At inborn deficit of C1 activation of system of a complement on a classical way therefore, owing to disturbance of phagocytosis and a lysis of microbes, repeated heavy purulent processes are observed is impossible. At inborn deficit of S3b inhibitor C3 complement therefore contents it in blood decreases is constantly activated. Though the quantity of the previous complementary factors (C1, C2, C4) does not change, however because of deficit of C3 processes of phagocytosis and a lysis of bacteria are broken that is shown by repeated purulent infections.

At inborn deficit of C5 tendency to an infection is also connected with disturbance of phagocytosis and a lysis because of impossibility of formation of the corresponding components of a complement.

The maintenance of a complement at children is 30% lower, than at adults that does clear their tendency to an infection and sepsis. Frustration of system of a complement of the acquired character are shown in change of quantity of complementary factors. At damages of a liver (cirrhosis, hepatitis, chronic cholecystitis) synthesis of C1, C3, C6, C9 is broken. On the other hand, at allergic, autoimmune diseases complementary factors decrease in blood because of binding by their cell-bound immune complexes.

Treatment of immunodeficiency:

Treatment depends on type of primary immunological insufficiency. 3 main directions of immunocorrection are allocated.
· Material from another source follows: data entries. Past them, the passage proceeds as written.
(** * Squeaknode store: a shallow embedding of [squeaknode/db/squeak_db.py]

    The relational tables of [squeaknode/db/models.py] are lists of
    records, one record per row, in insertion order.  Every method of
    [SqueakDb] that writes takes the store and returns the new store
    together with its Python result; the wall clock read by
    [timestamp_now_ms] is an explicit argument [now_ms]. *)

From Stdlib Require Import List ZArith QArith Bool Lia.
From Stdlib Require Import Strings.String Strings.Ascii Strings.Byte.
From Stdlib Require Import Sorting.Sorted Permutation.
Import ListNotations.

Local Open Scope Z_scope.

(** ** Byte strings and their ordering *)

Definition bytes := list byte.

Definition bytes_eq_dec : forall a b : bytes, {a = b} + {a <> b} :=
  list_eq_dec Byte.byte_eq_dec.

Definition bytes_eqb (a b : bytes) : bool :=
  if bytes_eq_dec a b then true else false.

Definition byte_compare (a b : byte) : comparison :=
  N.compare (Byte.to_N a) (Byte.to_N b).

(** BLOB / bytea comparison of the backends: byte-wise, a proper prefix
    sorts first. *)
Fixpoint bytes_compare (a b : bytes) : comparison :=
  match a, b with
  | [], [] => Eq
  | [], _ :: _ => Lt
  | _ :: _, [] => Gt
  | x :: a', y :: b' =>
      match byte_compare x y with
      | Eq => bytes_compare a' b'
      | c => c
      end
  end.

(** Python truthiness of an optional [bytes] value: [None] and [b''] are
    falsy. *)
Definition truthy_bytes (b : option bytes) : bool :=
  match b with
  | None => false
  | Some [] => false
  | Some (_ :: _) => true
  end.

(** [MAX_INT] and [MAX_HASH] of squeak_db.py. *)
Definition MAX_INT : Z := 999999999999.
Definition MAX_HASH : bytes := repeat xff 32.

(** ** Tables of models.py

    One module per table, named as the table is; a nullable column is an
    [option]. *)

Module squeak.
Record row := mk {
  hash : bytes;
  created_time_ms : Z;
  squeak : bytes;
  hash_reply_sqk : option bytes;
  hash_block : bytes;
  n_block_height : Z;
  n_time : Z;
  author_address : string;
  secret_key : option bytes;
  block_time : Z;
  liked_time_ms : option Z;
  content : option string
}.
End squeak.

Module profile.
Record row := mk {
  profile_id : Z;
  created_time_ms : Z;
  profile_name : string;
  private_key : option bytes;
  address : string;
  following : bool;
  use_custom_price : bool;
  custom_price_msat : Z;
  profile_image : option bytes
}.
End profile.

Module peer.
Record row := mk {
  peer_id : Z;
  created_time_ms : Z;
  peer_name : string;
  host : string;
  port : Z;
  use_tor : bool;
  autoconnect : bool
}.
End peer.

Module received_offer.
Record row := mk {
  received_offer_id : Z;
  created_time_ms : Z;
  squeak_hash : bytes;
  payment_hash : bytes;
  nonce : bytes;
  payment_point : bytes;
  invoice_timestamp : Z;
  invoice_expiry : Z;
  price_msat : Z;
  payment_request : string;
  destination : string;
  lightning_host : string;
  lightning_port : Z;
  peer_host : string;
  peer_port : Z;
  peer_use_tor : bool;
  paid : bool
}.
End received_offer.

Module sent_offer.
Record row := mk {
  sent_offer_id : Z;
  created_time_ms : Z;
  squeak_hash : bytes;
  payment_hash : bytes;
  secret_key : bytes;
  nonce : bytes;
  price_msat : Z;
  payment_request : string;
  invoice_timestamp : Z;
  invoice_expiry : Z;
  peer_host : string;
  peer_port : Z;
  peer_use_tor : bool;
  paid : bool
}.
End sent_offer.

(** The store.  [profile_seq] and [peer_seq] are the AUTOINCREMENT
    counters of the two tables whose inserts are modelled: the largest
    id handed out so far. *)
Record Db := mkDb {
  squeaks : list squeak.row;
  profiles : list profile.row;
  profile_seq : Z;
  peers : list peer.row;
  peer_seq : Z;
  received_offers : list received_offer.row;
  sent_offers : list sent_offer.row
}.
(** The table of a session, and the position of its in-memory source. *)
Definition tableOf {R : Type} (res : result (Stream R * option error))
  : option SeekTable :=
  match res with
  | Returns (stream, _) => seekTable stream
  | _ => None
  end.

Definition positionOf (stream : Stream MemFile.t) : Z :=
  match r stream with
  | Sequential f => MemFile.pos f
  | Seekable f => MemFile.pos f
  end.

(** A long stream: 199 frames of 10 bytes. *)
Definition frames199 : list MemFile.FrameSpec := repeat (goodFrame 10) 199.

Definition frames5 : list MemFile.FrameSpec := repeat (goodFrame 10) 5.

(** [n] raw seek points, as a scan of [n] equal frames collects them. *)
Definition rawPoints (n : nat) : list SeekPoint :=
  map (fun i => mkPoint (4096 * N.of_nat i) (10 * (N.of_nat i + 1)) 4096)
      (seq 0 n).

(** * The signature verifier *)

(** ** Byte slices *)

Definition byteZ (b : byte) : Z := Z.of_N (Byte.to_N b).

Module bytes.
(** [bytes.Equal]. *)
Fixpoint Equal (a b : list byte) : bool :=
  match a, b with
  | [], [] => true
  | x :: a', y :: b' => Byte.eqb x y && Equal a' b'
  | _, _ => false
  end.
End bytes.

(** ["fLaC"] and ["ID3"] (flac.go 137, 140). *)
Definition flacSignature : list byte := [x66; x4c; x61; x43].
Definition id3Signature : list byte := [x49; x44; x33].

(** ** Readers

    The data behind [stream.r] is an in-memory byte source, given by
    its unread bytes, whose [Read] hands over as many bytes as are asked
    for while it has them and reports [io.EOF] once it has none, as
    [*bytes.Reader] does.  [bufio.Reader] is the buffered reader of the
    standard library over such a source: [buf] holds the bytes read
    ahead and not yet consumed, [rd] the state of the source under it.
    Over this source the reader's pending error is always cleared by
    the call that met it, so it is not part of the state. *)

Module bufio.

Definition defaultBufSize : nat := 4096.

Record Reader := mkReader {
  buf : list byte;
  rd : list byte
}.
Definition kind_of (e : exn) : error_kind :=
  match e with
  | invalid_argument m =>
      if bool_decide (m = msg_index) then IndexOutOfRange
      else if bool_decide (m = msg_cross_three) then InvalidDimension
      else if bool_decide (m = msg_add_sub) || bool_decide (m = msg_dot)
              || bool_decide (m = msg_cross_match)
      then DimensionMismatch
      else OtherError
  | out_of_range => OtherError
  | length_error => OtherError
  end.

(** ** Machine integers *)

Definition INT_MAX : Z := 2 ^ 31 - 1.
Definition INT_MIN : Z := - 2 ^ 31.
Definition SIZE_MAX : Z := 2 ^ 64 - 1.

(** Conversion to [int] (two's complement, modular). *)
Definition to_int (z : Z) : Z := (z + 2 ^ 31) mod 2 ^ 32 - 2 ^ 31.

(** Conversion to [size_t] (modular). *)
Definition to_size_t (z : Z) : Z := z mod 2 ^ 64.

Definition int_range (z : Z) : Prop := INT_MIN <= z <= INT_MAX.

(** ** The element type *)

(** The operators [qbVector<T>] needs from [T]: [static_cast<T>(0.0)],
    [static_cast<T>(1.0)], the value-initialised [T()], binary [+], [-],
    [*], [/], unary [-] and [sqrt]. *)
Class Numeric (T : Type) : Type := {
  value_init : T;
  zero : T;
  one : T;
  add : T -> T -> T;
  sub : T -> T -> T;
  mul : T -> T -> T;
  div : T -> T -> T;
  neg : T -> T;
  sqrt : T -> T
}.

(** [double], the element type of the alias [vec3]. *)
#[export] Instance Numeric_double : Numeric float := {
  value_init := 0%float;
  zero := 0%float;
  one := 1%float;
  add := PrimFloat.add;
  sub := PrimFloat.sub;
  mul := PrimFloat.mul;
  div := PrimFloat.div;
  neg := PrimFloat.opp;
  sqrt := PrimFloat.sqrt
}.

(** Mathematical integers, a ring in which every operator is exact. *)
#[export] Instance Numeric_Z : Numeric Z := {
  value_init := 0;
  zero := 0;
  one := 1;
  add := Z.add;
  sub := Z.sub;
  mul := Z.mul;
  div := Z.quot;
  neg := Z.opp;
  sqrt := Z.sqrt
}.

Section QbVector.

Context {T : Type} `{Numeric T}.

(** The two private members. *)
Record qbVector : Type := mkVector {
  m_vectorData : list T;
  m_nDims : Z
}.

(** [qbVector()] *)
Definition ctor_default : qbVector :=
  {| m_vectorData := []; m_nDims := 0 |}.

(** [qbVector(std::vector<T> inputData)]: [m_nDims = inputData.size()]
    converts a [size_t] to [int]. *)
Definition ctor_seq (inputData : list T) : qbVector :=
  {| m_vectorData := inputData;
     m_nDims := to_int (Z.of_nat (length inputData)) |}.

(** [qbVector(int numDims)]: [std::vector<T>(numDims, 0)] takes its count as
    a [size_t]; a negative [numDims] converts to a count above
    [max_size()] and the [std::vector] constructor throws. *)
Definition ctor_dims (numDims : Z) : outcome qbVector :=
  if numDims <? 0 then Throw length_error
  else Ok {| m_vectorData := replicate (Z.to_nat numDims) zero;
             m_nDims := numDims |}.
(** * URL resolver for documentation (readthedocs/core/resolver.py)

    A shallow embedding of [ResolverBase]: the canonical-project ascent, the
    path builder with its two-hop hierarchy walk, the domain and protocol
    selection of [resolve], and the properties the specification states
    about them. *)

From Stdlib Require Import Ascii String.
From stdpp Require Import base decidable option list strings finite gmap.

Local Open Scope string_scope.

(** ** Python values and string helpers *)

(** [s.replace(old, new)] for one-character [old] and [new]. *)
Fixpoint str_replace (old new : ascii) (s : string) : string :=
  match s with
  | EmptyString => EmptyString
  | String c rest =>
      String (if Ascii.eqb c old then new else c) (str_replace old new rest)
  end.

(** [s.lstrip(c)] for a one-character set [c]. *)
Fixpoint str_lstrip (c : ascii) (s : string) : string :=
  match s with
  | EmptyString => EmptyString
  | String a rest => if Ascii.eqb a c then str_lstrip c rest else s
  end.

(** [needle in hay] on strings: [needle] occurs as a contiguous substring. *)
Fixpoint str_in (needle hay : string) : bool :=
  String.prefix needle hay ||
  match hay with
  | EmptyString => false
  | String _ rest => str_in needle rest
  end.

(** Truthiness of a string: [bool(s)]. *)
Definition str_truthy (s : string) : bool :=
  match s with EmptyString => false | String _ _ => true end.

(** [o or d] where [o] is a string or [None] and [d] a string. *)
Definition str_or (o : option string) (d : string) : string :=
  match o with
  | Some s => if str_truthy s then s else d
  | None => d
  end.

(** What [str.format] writes for an argument that is a string or [None]. *)
Definition str_format (o : option string) : string :=
  match o with Some s => s | None => "None" end.

(** ** Data model *)

Module Domain.
Record t := mk { domain : string; canonical : bool; https : bool }.
End Domain.

(** Modelled from the spec: the version type constants of
    [readthedocs.builds.constants], an enum including an [EXTERNAL] variant. *)
Inductive version_type := BRANCH | TAG | EXTERNAL | UNKNOWN.

#[global] Instance version_type_eq_dec : EqDecision version_type.
Proof. solve_decision. Defined.

Module Version.
Record t := mk { slug : string; type : version_type }.
End Version.

Module ProjectRelationship.
Record t (P : Type) := mk { parent : P; alias : string }.
Arguments mk {P} _ _.
Arguments parent {P} _.
Arguments alias {P} _.
End ProjectRelationship.

(** A row of the project table. Foreign keys are primary keys of type [P].
    The fields [default_version], [parent_relationship] and
    [canonical_custom_domain] hold what the model accessors
    [get_default_version()], [get_parent_relationship()] and
    [get_canonical_custom_domain()] return; [domains] and [versions] are the
    related querysets in their default order. *)
Module Project.
Record t (P : Type) := mk {
  slug : string;
  language : string;
  single_version : bool;
  default_version : string;
  main_language_project : option P;
  parent_relationship : option (ProjectRelationship.t P);
  canonical_custom_domain : option Domain.t;
  domains : list Domain.t;
  versions : list Version.t;
}.
Arguments mk {P} _ _ _ _ _ _ _ _ _.
Arguments slug {P} _.
Arguments language {P} _.
Arguments single_version {P} _.
Arguments default_version {P} _.
Arguments main_language_project {P} _.
Arguments parent_relationship {P} _.
Arguments canonical_custom_domain {P} _.
Arguments domains {P} _.
Arguments versions {P} _.
End Project.

(** [django.conf.settings], the part the resolver reads. *)
Record Settings := {
  USE_SUBDOMAIN : bool;
  PUBLIC_DOMAIN : option string;
  PRODUCTION_DOMAIN : string;
  RTD_EXTERNAL_VERSION_DOMAIN : string;
  PUBLIC_DOMAIN_USES_HTTPS : bool;
}.

(** The loosely typed [subdomain] and [cname] arguments: only their
    truthiness is read. *)
Inductive pyval :=
  | PyNone
  | PyBool (b : bool)
  | PyStr (s : string)
  | PyDomain (d : Domain.t).

Definition truthy (v : pyval) : bool :=
  match v with
  | PyNone => false
  | PyBool b => b
  | PyStr s => str_truthy s
  | PyDomain _ => true
  end.

(** Python's [a or b]: [a] when it is truthy, [b] otherwise. *)
Definition py_or (a b : pyval) : pyval := if truthy a then a else b.

Definition of_domain (o : option Domain.t) : pyval :=
  match o with Some d => PyDomain d | None => PyNone end.

(** [urllib.parse.urlunparse] on a 6-tuple of strings, for the schemes
    [http] and [https] (both in [uses_netloc]). *)
Definition urlunparse
    (scheme netloc url params query fragment : string) : string :=
  let url := if str_truthy params then url ++ ";" ++ params else url in
  let url :=
    if str_truthy netloc
       || (str_truthy scheme && negb (String.prefix "//" url))
    then
      let url :=
        if str_truthy url && negb (String.prefix "/" url)
        then "/" ++ url else url in
      "//" ++ netloc ++ url
    else url in
  let url := if str_truthy scheme then scheme ++ ":" ++ url else url in
  let url := if str_truthy query then url ++ "?" ++ query else url in
  if str_truthy fragment then url ++ "#" ++ fragment else url.

(** ** The resolver *)

Section ResolverBase.

(** Primary keys of the project table: a finite type, so that every
    foreign key refers to a row. [db] is the table. *)
Context {P : Type} `{Finite P}.
Variable settings : Settings.
Variable db : P → Project.t P.

Definition get_parent_relationship (project : P)
    : option (ProjectRelationship.t P) :=
  Project.parent_relationship (db project).

Definition get_canonical_custom_domain (project : P) : option Domain.t :=
  Project.canonical_custom_domain (db project).

Definition get_default_version (project : P) : string :=
  Project.default_version (db project).

(** [_use_subdomain] *)
Definition _use_subdomain : bool :=
  USE_SUBDOMAIN settings && bool_decide (is_Some (PUBLIC_DOMAIN settings)).

(** [_use_custom_domain] *)
Definition _use_custom_domain (custom_domain : option Domain.t) : bool :=
  match custom_domain with Some _ => true | None => false end.

(** [_fix_filename] *)
Definition _fix_filename (project : P) (filename : string) : string :=
  str_lstrip "/" filename.

(** The project the ascent moves to from [project]: its translation
    parent when it has one, else the parent of its subproject relation. *)
Definition next_project (project : P) : option P :=
  match Project.main_language_project (db project) with
  | Some main_language_project => Some main_language_project
  | None =>
      match get_parent_relationship project with
      | Some relation => Some (ProjectRelationship.parent relation)
      | None => None
      end
  end.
Immune engineering (organ and tissue transplantation of immune system: embryonal liver, thymus gland, complex thymus gland breast, marrow, cells of immune system; administration of globulins, immunoglobulins of separate classes; sorption methods: hemosorption, affine sorption, immunosorption).

Correction by hormones and mediators of immune system (timichesky hormonal factors, miyelopeptida, cytokines like interferon, interleykina).

Pharmacological correction - levamisole, Diuciphonum, polyanions, etc.

Also active immunization against frequent infections by means of inactivated vaccines is applied, antibiotics, streptocides, antifungal drugs are entered.